On other hand are those who are concerned about the scale of the commitment, or are wary of the church appearing political, as well as right-leaning Anglicans who do not think it is necessary or justified.
What is Project Spire?
Project Spire is a reparative justice initiative by the C of E to address its past links to the trade and exploitation of enslaved African peoples.
It dates back to 2019, when Church Commissioners – the body that manages the church’s assets – decided to research the origins of a predecessor endowment fund dating back to 1704 called Queen Anne’s Bounty.
The research showed the fund had links, through investments and benefactions, with transatlantic slavery.
In response, Church Commissioners made a £100m funding commitment “to invest in a better future for all, working with and for communities affected by historic transatlantic slavery”.
How will the £100m be used?
The funding, Church Commissioners said, would be used to establish an “impact investment fund”.
In finance, impact investing typically involves deploying capital to enterprises in the hope of achieving positive social or environmental goals as well as a financial return.
Church Commissioners hope Project Spire’s fund – known as the Fund for Healing, Repair and Justice – “will grow over time, reinvesting returns to enable it to have a positive legacy that will exist in perpetuity, and with the potential for other institutions to participate, further enabling growth”.
The church said it hoped growth in the fund “will also enable grant funding for projects focused on improving opportunities for communities adversely impacted by historic slavery”.
Under Project Spire, the church has also committed to “further research into the Church Commissioners’ history, supporting dioceses, cathedrals and parishes to research and address their past links with slavery, and sharing best practice with other organisations researching their slavery legacies”.
What stage is the project at?
Last year, Marsha de Cordova, the second church estates commissioner and Labour MP for Battersea, told the Commons that Church Commissioners was engaged in informal discussions with the Charity Commission “to consider what regulatory approvals may be required to progress this project”.
What has been happening in the meantime?
As work has continued on the technicalities of the project, Anglicans, affected communities, politicians, historians and rightwing critics have been debating its merits.
Between January and October 2023, Church Commissioners and the independent Oversight Group set up to oversee Project Spire conducted focus groups in Jamaica, Barbados, Ghana and England and rolled out a global questionnaire.
The Oversight Group’s subsequent report to the Church Commissioners’ board, in spring 2024, found “there was deep concern that the full role of the Church Commissioners and the Church of England in African chattel enslavement and its legacies had not been sufficiently exposed, acknowledged and repaired” among respondents.

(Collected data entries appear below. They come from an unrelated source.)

(** ** Filters *)

Lemma set_cols_other create cols f k : k ≠ create → cols_of k (set_cols create cols f) = cols_of k f.
Proof. by destruct k, create. Qed.

Lemma set_cols_same create cols f : cols_of create (set_cols create cols f) = cols.
Proof. by destruct create. Qed.

Lemma new_columns_ok R σ (P : ColumnBinding → ColumnBinding → Prop) vs :
  (∀ v, v ∈ vs → ∃ v', new_column R σ v = Ret v' ∧ P v v') → ∃ vs', new_columns R σ vs = Ret vs' ∧ Forall2 P vs vs'.
Proof.
  induction vs as [|v vs IH]; intros H; [exists []; by split|]. destruct (H v) as (v' & E & Hv); [left|]. destruct IH as (vs' & E' & Hvs); [intros; apply H; by right|].
  exists (v' :: vs'). cbn [new_columns]. rewrite E. orun. rewrite E'. split; [done|by constructor].
Qed.

Lemma update_filters_ok create R σ (P : ColumnBinding → ColumnBinding → Prop) bfs : ∀ F,
  NoDup bfs → (∀ x, x ∈ bfs → ∃ cols, filter_cols F create x = Some cols ∧ ∀ v, v ∈ cols → ∃ v', new_column R σ v = Ret v' ∧ P v v') →
  ∃ F', ofold (update_filter create R σ) bfs F = Ret F' ∧
    (∀ x, x ∈ bfs → ∃ cols cols', filter_cols F create x = Some cols ∧ filter_cols F' create x = Some cols' ∧ Forall2 P cols cols') ∧
    (∀ k x, (k, x) ∉ pair create <$> bfs → filter_cols F' k x = filter_cols F k x) ∧
    (∀ x f, F !! x = Some f → ∃ f', F' !! x = Some f' ∧ ∀ k, bound k f' = bound k f).
Proof.
  induction bfs as [|x bfs IH]; intros F Hn Hx; [exists F; split_and!; [done|by intros x ?%elem_of_nil|done|eauto]|]. apply NoDup_cons in Hn as [Hxn Hn].
  destruct (Hx x) as (cols & Hcols & Hv); [left|]. unfold filter_cols in Hcols. destruct (F !! x) as [f|] eqn:Ef; [|done]. injection Hcols as Hcols.
  destruct (new_columns_ok R σ P cols Hv) as (cols' & E & HP). cbn [ofold]. unfold update_filter at 1. rewrite Ef. orun. rewrite Hcols, E. orun. set (F1 := <[x := set_cols create cols' f]> F).
  assert (∀ k y, y ≠ x → filter_cols F1 k y = filter_cols F k y) as Hother by (intros k y Hy; unfold filter_cols, F1; by rewrite list_lookup_insert_ne).
  assert (F1 !! x = Some (set_cols create cols' f)) as Ex by (apply list_lookup_insert_eq; by eapply lookup_lt_Some).
  destruct (IH F1 Hn) as (F' & -> & I1 & I2 & I3).
  { intros y Hy. destruct (Hx y) as (c & Hc & Hvc); [by right|]. exists c. split; [|done]. rewrite Hother; [done|]. by intros ->. }
  exists F'. split_and!; [done| | |].
  - intros y [->|Hy]%elem_of_cons.
    + exists cols, cols'. split_and!; [unfold filter_cols; rewrite Ef; simpl; by rewrite Hcols| |done]. rewrite I2 by (intros (z & [= ->] & ?)%list_elem_of_fmap; done). unfold filter_cols. rewrite Ex. simpl. by rewrite set_cols_same.
    + destruct (I1 y Hy) as (c & c' & Hc & ? & ?). exists c, c'. split_and!; [|done|done]. rewrite <- Hc. symmetry. apply Hother. by intros ->.
  - intros k y Hy. rewrite I2 by (intros ?; apply Hy; csimpl; by right). destruct (decide (y = x)) as [->|Hne]; [|by apply Hother]. unfold filter_cols. rewrite Ex, Ef. simpl. f_equal. apply set_cols_other. intros ->. apply Hy. csimpl. left.
  - intros y g Hg. destruct (decide (y = x)) as [->|Hne].
    + destruct (I3 x _ Ex) as (f' & Hf' & Hb). exists f'. split; [done|]. intros k. rewrite Hb. assert (g = f) as -> by congruence. by destruct k.
    + apply I3. unfold F1. by rewrite list_lookup_insert_ne.
Qed.

(** What the visitor finds for a column of a filter on a table. *)
Lemma new_column_ok c c' (ev : bool) R R' w' v :
  table_ok c c' ev R R' w' → on_table c = true → v ∈ columns c → ev = true ∨ refs_at R v ≠ [] →
  ∃ v', new_column R' w'.(store) v = Ret v' ∧ v' ∈ columns c' ∧ source c' v' = source c v ∧ ∀ p, p ∈ refs_at R v → w'.(store) !! p = Some v'.
Proof.
  intros Htab Ho Hv Hs. destruct (Htab Ho v Hv Hs) as (b' & Hb' & Ha & Hp & [l Hl] & Hsrc & _). exists b'. split; [|split_and!; [done|done|]; intros p ?; apply Hp; rewrite Hl; apply elem_of_app; by left]. unfold new_column.
  destruct (R' !! v) as [ps|] eqn:E.
  - assert (refs_at R' v = ps) as Eps by (unfold refs_at; by rewrite E). destruct ps as [|p ps].
    + destruct Hs as [Hev|Hne]; [by destruct (Ha Hev)|]. rewrite Eps in Hl. symmetry in Hl. by apply app_eq_nil in Hl as [? _].
    + unfold vec_at. simpl. by rewrite (Hp p) by (rewrite Eps; left).
  - destruct Hs as [Hev|Hne]; [by destruct (Ha Hev) as [-> _]|]. unfold refs_at in Hl at 1. rewrite E in Hl. simpl in Hl. symmetry in Hl. by apply app_eq_nil in Hl as [? _].
Qed.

It added: “An overriding and consistent belief expressed by respondents was that £100m is not enough, relative either to the scale of the Church Commissioners’ endowment or to the scale of the moral sin and crime.”
The report added: “Impact investments into Black-led businesses can generate returns that would replenish and enable funding to be deployed to relevant causes in the African diaspora.”
On the other side of the argument, last year the conservative thinktank Policy Exchange accused Project Spire of being “historically uninformed” and a “departure by the Church Commissioners from their core duties” to English parishes, while a handful of historians and General Synod members made a public call to scrap it, followed by Tory MPs urging Mullally to ditch it in December.
What else is the church doing?
Separate from Project Spire, Church Commissioners are releasing £730,000 to fund community cohesion projects in the diocese of London, including support for migrants, “theologically informed” anti-racism resources and education on church buildings’ links to transatlantic slavery for three years.
This aims to further the goals laid out in 2021’s From Lament to Action report, which set out changes required to tackle “racial sin” and a lack of diversity in church hierarchy.